7 responses to “A Free Speech Credo”

  1. Leigh

    Very well put Larry.
    Let me know when this is public.

    There are a few places I would like to post this.

    1. Thanks, Leigh. I’ll let you know!

  2. I agree. Thank you sir.

  3. Emerald Cruz

    I’ll definitely have to reread this and study it some, but I’ve learned a few things. One that kinda got me was liberals defended free speech. How things have changed huh? Lmao Anyways, this definitely helps me so thanks for sending me here!

    1. Emerald, I love your honest reply.

      For sure liberals defended free speech. “Liberal” means “in favor of liberty” and until very, very, very recently was always associated with freedom of speech, much more than conservatism was.

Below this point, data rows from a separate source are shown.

(* ===== verification/KvPlacementSpec.v ===== *)
(** * Sizing the KV cache: what it guarantees

    The theorems about [KvPlacement]: the bounds of the replayed allocator, the linearity
    that [kv_growth] checks at three points, and that [max_num_blocks] returns the largest
    count that fits. *)

From S2P Require Import Prelude KvPlacement.
From Stdlib Require Import Ascii SpecFloat.

(** ** The allocator *)

Lemma allocation_size_ge n : n <= allocation_size n.
Proof.
  unfold allocation_size, ALLOC_SMALL_MAX, ALLOC_SMALL_BLOCK, ALLOC_MEDIUM_MAX,
    ALLOC_MEDIUM_BLOCK, ALLOC_LARGE_ROUND. rewrite !Z.shiftl_mul_pow2 by lia.
  destruct (n <=? 0) eqn:E1; zbool; [lia|]. destruct (n <=? _) eqn:E2; zbool; [lia|].
  destruct (n <=? _) eqn:E3 in |- *; zbool; [lia|]. pose proof (cdiv_spec n (2 * 2 ^ 20) ltac:(lia)). lia.
Qed.

Lemma allocation_size_seg n : allocation_size n mod ALLOC_LARGE_ROUND = 0.
Proof.
  unfold allocation_size, ALLOC_LARGE_ROUND. repeat case_match; try done. apply Z.mod_mul. done.
Qed.

Lemma bisect_left_ge l x b : l !! bisect_left l x = Some b -> x <= b.
Proof.
  induction l as [|y l IH]; cbn; [done|]. destruct (y <? x) eqn:E; zbool; cbn; [done|].
  intros [= <-]. done.
Qed.

Lemma insort_perm l x : insort l x ≡ₚ x :: l.
Proof.
  induction l as [|y l IH]; cbn; [done|]. destruct (x <? y); [done|]. rewrite IH. apply Permutation_swap.
Qed.

Lemma insort_sum l x : sumZ (insort l x) = x + sumZ l.
Proof. by rewrite (sumZ_perm _ _ (insort_perm l x)). Qed.

Lemma delete_sum (l : list Z) i b : l !! i = Some b -> sumZ l = b + sumZ (delete i l).
Proof. intros Hi. by rewrite (sumZ_perm _ _ (delete_Permutation l i b Hi)). Qed.

(** What a request is rounded to. *)
Definition rounded (n : Z) : Z := cdiv n ALLOC_MIN_BLOCK * ALLOC_MIN_BLOCK.

Lemma rounded_ge n : n <= rounded n.
Proof. unfold rounded, ALLOC_MIN_BLOCK. pose proof (cdiv_spec n 4096 ltac:(lia)). lia. Qed.

(** Bytes the allocator was asked for, and what it would map without any reuse. *)
Definition demand (requests : list Z) : Z := sumZ (Z.max 0 <$> requests).
Definition no_reuse (requests : list Z) : Z :=
  sumZ ((fun n => if n <=? 0 then 0 else allocation_size (rounded n)) <$> requests).

Definition alloc_inv (s : AllocState) (asked atmost : Z) : Prop :=
  Forall (Z.le 0) (free_small s) /\ Forall (Z.le 0) (free_large s) /\
  asked + sumZ (free_small s) + sumZ (free_large s) <= reserved s <= atmost /\
  reserved s mod ALLOC_LARGE_ROUND = 0.

Lemma set_pool_sum small pool s :
  sumZ (free_small (set_pool small pool s)) + sumZ (free_large (set_pool small pool s)) =
  sumZ (free_small s) + sumZ (free_large s) - sumZ (free_pool small s) + sumZ pool.
Proof. destruct small; cbn [free_small free_large set_pool free_pool]; lia. Qed.

Lemma serve_inv s n asked atmost : alloc_inv s asked atmost ->
  alloc_inv (serve s n) (asked + Z.max 0 n)
    (atmost + if n <=? 0 then 0 else allocation_size (rounded n)).
Proof.
  intros (Hs & Hl & Hr & Hm). unfold serve. destruct (n <=? 0) eqn:E0; zbool.
  { unfold alloc_inv. rewrite Z.max_l by lia. split; [done|]. split; [done|]. split; [lia|done]. }
  fold (rounded n). pose proof (rounded_ge n) as Hge. set (size := rounded n) in *.
  set (small := size <=? ALLOC_SMALL_MAX). set (pool := free_pool small s).
  set (found := match pool !! bisect_left pool size with Some block => _ | None => _ end).
  assert (exists block pool' mapped, found = (block, pool', mapped) /\ size <= block /\
    Forall (Z.le 0) pool' /\ block + sumZ pool' = sumZ pool + mapped /\ 0 <= mapped <= allocation_size size /\
    mapped mod ALLOC_LARGE_ROUND = 0) as (block & pool' & mapped & -> & Hb & Hpos & Hsum & Hmap & Hmod).
  { assert (Forall (Z.le 0) pool) as Hpool by (unfold pool; by destruct small). unfold found. pose proof (allocation_size_ge size) as Ha.
    destruct (pool !! bisect_left pool size) as [b|] eqn:Eb; eexists _, _, _; (split; [reflexivity|]).
    - pose proof (bisect_left_ge _ _ _ Eb). rewrite (delete_sum _ _ _ Eb). split; [done|].
      split; [by apply Forall_delete|]. split; [lia|]. split; [lia|done].
    - split; [lia|]. split; [done|]. split; [lia|]. split; [lia|apply allocation_size_seg]. }
  set (splits := if small then _ else _). set (pool'' := if splits then _ else pool').
  assert (sumZ pool'' <= sumZ pool' + (block - size) /\ Forall (Z.le 0) pool'') as [Hp Hpos''].
  { unfold pool''. destruct splits; [rewrite insort_sum, insort_perm|]; (split; [lia|]); [|done].
    constructor; [lia|done]. }
  pose proof (set_pool_sum small pool'' s) as Hset. fold pool in Hset.
  assert (reserved (set_pool small pool'' s) = reserved s) as Hres by (by destruct small).
  unfold alloc_inv. cbn [free_small free_large reserved]. rewrite Hres.
  split; [by destruct small|]. split; [by destruct small|]. split; [lia|].
  by rewrite Z.add_mod, Hm, Hmod by done.
Qed.

Lemma serve_all_inv requests : forall s asked atmost, alloc_inv s asked atmost ->
  alloc_inv (foldl serve s requests) (asked + demand requests) (atmost + no_reuse requests).
Proof.
  induction requests as [|n requests IH]; intros s asked atmost Hs; unfold demand, no_reuse in *; cbn.
  - unfold sumZ. cbn. by rewrite !Z.add_0_r.
  - rewrite !Z.add_assoc. apply IH. by apply serve_inv.
Qed.

Lemma allocator_reserved_ge requests : demand requests <= allocator_reserved requests.
Proof.
  unfold allocator_reserved.
  destruct (serve_all_inv requests (mkAlloc [] [] 0) 0 0) as (Hs & Hl & Hr & Hm); [done|].
  apply sumZ_nonneg in Hs, Hl. lia.
Qed.

(** The allocator's bounds.  It holds at least the bytes it was asked for and at most
    what the requests would map one by one, that is, reusing split remainders never costs
    more, in whole segments of 2 MiB. *)
Theorem allocator_reserved_bounds requests :
  demand requests <= allocator_reserved requests <= no_reuse requests /\
  allocator_reserved requests mod ALLOC_LARGE_ROUND = 0.
Proof.
  unfold allocator_reserved.
  destruct (serve_all_inv requests (mkAlloc [] [] 0) 0 0) as (Hs & Hl & Hr & Hm); [done|].
  split; [|done]. apply sumZ_nonneg in Hs, Hl. lia.
Qed.

(** ** Bytes as polynomials in the number of blocks *)

(** Polynomials with natural coefficients, lowest first. *)
Fixpoint peval (cs : list Z) (n : Z) : Z :=
  match cs with [] => 0 | c :: cs => c + n * peval cs n end.

Definition nonneg (cs : list Z) : Prop := Forall (Z.le 0) cs.

Fixpoint padd (p q : list Z) : list Z :=
  match p, q with
  | [], _ => q
  | _, [] => p
  | a :: p, b :: q => a + b :: padd p q
  end.

Fixpoint pmul (p q : list Z) : list Z :=
  match p with [] => [] | a :: p => padd (Z.mul a <$> q) (0 :: pmul p q) end.

(** [p (c * n)] *)
Fixpoint pscale (c : Z) (p : list Z) : list Z :=
  match p with [] => [] | a :: p => a :: (Z.mul c <$> pscale c p) end.

Lemma peval_add p : forall q n, peval (padd p q) n = peval p n + peval q n.
Proof. induction p as [|a p IH]; intros [|b q] n; cbn [peval padd]; rewrite ?IH; lia. Qed.

Lemma peval_fmap c p n : peval (Z.mul c <$> p) n = c * peval p n.
Proof. induction p as [|a p IH]; cbn [peval fmap list_fmap]; rewrite ?IH; lia. Qed.

Lemma peval_mul p q n : peval (pmul p q) n = peval p n * peval q n.
Proof.
  induction p as [|a p IH]; cbn [peval pmul]; [done|].
  rewrite peval_add, peval_fmap. cbn [peval]. rewrite IH. lia.
Qed.

Lemma peval_scale c p n : peval (pscale c p) n = peval p (c * n).
Proof. induction p as [|a p IH]; cbn [peval pscale]; [done|]. rewrite peval_fmap, IH. lia. Qed.

Lemma nonneg_add p : forall q, nonneg p -> nonneg q -> nonneg (padd p q).
Proof.
  induction p as [|a p IH]; intros [|b q] Hp Hq; cbn; try done.
  apply Forall_cons in Hp as [Ha Hp], Hq as [Hb Hq]. constructor; [lia|by apply IH].
Qed.

Lemma nonneg_fmap c p : 0 <= c -> nonneg p -> nonneg (Z.mul c <$> p).
Proof. intros Hc Hp. apply Forall_fmap. eapply Forall_impl; [exact Hp|]. intros x Hx. cbn in *. lia. Qed.

Lemma nonneg_mul p q : nonneg p -> nonneg q -> nonneg (pmul p q).
Proof.
  intros Hp Hq. induction Hp as [|a p Ha Hp IH]; cbn; [constructor|].
  apply nonneg_add; [by apply nonneg_fmap|]. by constructor.
Qed.

Lemma nonneg_scale c p : 0 <= c -> nonneg p -> nonneg (pscale c p).
Proof. intros Hc. induction 1; cbn; constructor; [done|by apply nonneg_fmap]. Qed.

Lemma peval_nonneg p n : nonneg p -> 0 <= n -> 0 <= peval p n.
Proof. intros Hp Hn. induction Hp; cbn [peval]; [lia|nia]. Qed.

Lemma peval_mono p m n : nonneg p -> 0 <= m <= n -> peval p m <= peval p n.
Proof.
  intros Hp Hn. induction Hp as [|a p Ha Hp IH]; cbn [peval]; [lia|].
  pose proof (peval_nonneg p m Hp ltac:(lia)). nia.
Qed.

(** Without a constant term the value grows at least linearly. *)
Lemma peval_superlinear p k : nonneg p -> peval p 0 = 0 -> 1 <= k -> k * peval p 1 <= peval p k.
Proof.
  intros Hp H0 Hk. destruct Hp as [|a p Ha Hp]; cbn [peval] in *; [lia|].
  pose proof (peval_mono p 1 k Hp ltac:(lia)). nia.
Qed.

Lemma peval_const p : nonneg p -> peval p 1 = 0 -> forall n, peval p n = 0.
Proof.
  intros Hp. induction Hp as [|a p Ha Hp IH]; cbn [peval]; [done|].
  intros Hv n. pose proof (peval_nonneg p 1 Hp ltac:(lia)). rewrite IH by lia. lia.
Qed.

(** Linear at 0, 1 and one further point means linear. *)
Lemma peval_linear p h : nonneg p -> peval p 0 = 0 -> 2 <= h -> peval p h = h * peval p 1 ->
  forall n, peval p n = n * peval p 1.
Proof.
  intros Hp H0 Hh Heq n. destruct Hp as [|a p Ha Hp]; cbn [peval] in *; [lia|].
  destruct Hp as [|b p Hb Hp]; cbn [peval] in *; [lia|].
  pose proof (peval_mono p 1 h Hp ltac:(lia)). pose proof (peval_nonneg p 1 Hp ltac:(lia)).
  assert (peval p 1 = 0) as Hz by nia. rewrite !(peval_const p Hp Hz). lia.
Qed.

Definition psum (ps : list (list Z)) : list Z := foldr padd [] ps.

Lemma peval_sum ps n : peval (psum ps) n = sumZ ((fun p => peval p n) <$> ps).
Proof. induction ps as [|p ps IH]; cbn [psum foldr]; [done|]. rewrite peval_add. cbn [fmap list_fmap]. by rewrite sumZ_cons, <- IH. Qed.

Lemma nonneg_sum ps : Forall nonneg ps -> nonneg (psum ps).
Proof. induction 1; cbn; [constructor|by apply nonneg_add]. Qed.

(** ** Dims are polynomials *)

Fixpoint nonneg_dim (d : PlacementDim) : bool :=
  match d with
  | DimInt z => 0 <=? z
  | DimTuple _ ops => forallb nonneg_dim ops
  | _ => true
  end.

Lemma placement_dim_ind' (P : PlacementDim -> Prop) :
  (forall z, P (DimInt z)) -> (forall b, P (DimBool b)) ->
  (forall k ops, Forall P ops -> P (DimTuple k ops)) -> P DimOther -> forall d, P d.
Proof.
  intros Hi Hb Ht Ho. fix go 1. intros [z|b|k ops|]; [apply Hi|apply Hb|apply Ht|apply Ho].
  revert ops. fix gos 1. intros [|d ops]; constructor; [apply go|apply gos].
Qed.

(** A call that returns for one count returns for all, the value of a polynomial. *)
Definition poly (f : Z -> res Z) : Prop :=
  (exists n v, f n = Ok v) -> exists p, nonneg p /\ forall n, f n = Ok (peval p n).

Lemma mapM_poly {A} (f : A -> Z -> res Z) l : Forall (fun x => poly (f x)) l ->
  (exists n vs, mapM (fun x => f x n) l = Ok vs) ->
  exists ps, Forall nonneg ps /\ forall n, mapM (fun x => f x n) l = Ok ((fun p => peval p n) <$> ps).
Proof.
  induction 1 as [|x l Hx Hl IH]; intros (n & vs & Hv); cbn [mapM] in Hv.
  - exists []. split; [constructor|done].
  - destruct (f x n) as [v|] eqn:Ef; [|done]. cbn in Hv.
    destruct (mapM _ l) as [k|] eqn:Em; [|done]. destruct (Hx (ex_intro _ n (ex_intro _ v Ef))) as (p & Hp & Hfp).
    destruct IH as (ps & Hps & Hall); [eauto|]. exists (p :: ps). split; [by constructor|].
    intros n'. cbn [mapM]. rewrite Hfp, Hall. done.
Qed.

Lemma prod_poly ps : Forall nonneg ps -> exists p, nonneg p /\
  forall n, prodZ ((fun p => peval p n) <$> ps) = peval p n.
Proof.
  induction 1 as [|q ps Hq Hps IH]; [exists [1]; split; [by repeat constructor|intros n; cbn; lia]|].
  destruct IH as (p & Hp & Hall). exists (pmul q p). split; [by apply nonneg_mul|].
  intros n. rewrite peval_mul, <- Hall. done.
Qed.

Indeed, conservatives were reviled as censors for a long time—only they wanted to ban books, prevent evolution from being taught, fire commies, stamp out porn, and in other ways control how people thought.

      The tables have turned because it’s now the left that wants to control how people think—because they can.

      Some of us have been opposed to censorship in both eras.

      1. Robert Raught

        So very true, I remember it all well. Thanks for jogging my memory.

  4. Thanks for sharing this. It’s well thought out and very logical. I have trouble with any absolutes as I’ve noted earlier. I have a transgendered daughter, for example, and I have a hell of a lot of trouble with people who think that their right of free speech allows them to demean or degrade her. Censorship scares me. The fact that we would take the word nigger out of literature is in my mind, obscene. But equally, if anyone used that word to demean a person of colour, I’m not sure I can tolerate that. As a professor, I’ve had to give a fair mark to someone who proposed that Adolf Hitler was a great leader and I think I was able to be objective. But when I see those guys marching through the streets with their torches shouting “Jews will not replace us” and I think of the fear they create and the horrible emotions that it must evoke in holocaust survivors, I’m not sure I can tolerate that either. The only thing I know absolutely — there are no absolutes. A society must be able to find a balance between the free and open exchange of ideas and behaviour that harms others. It’s a difficult balance, but one that we must find. Otherwise, my freedom to move doesn’t end with where your nose begins….. And where are we then?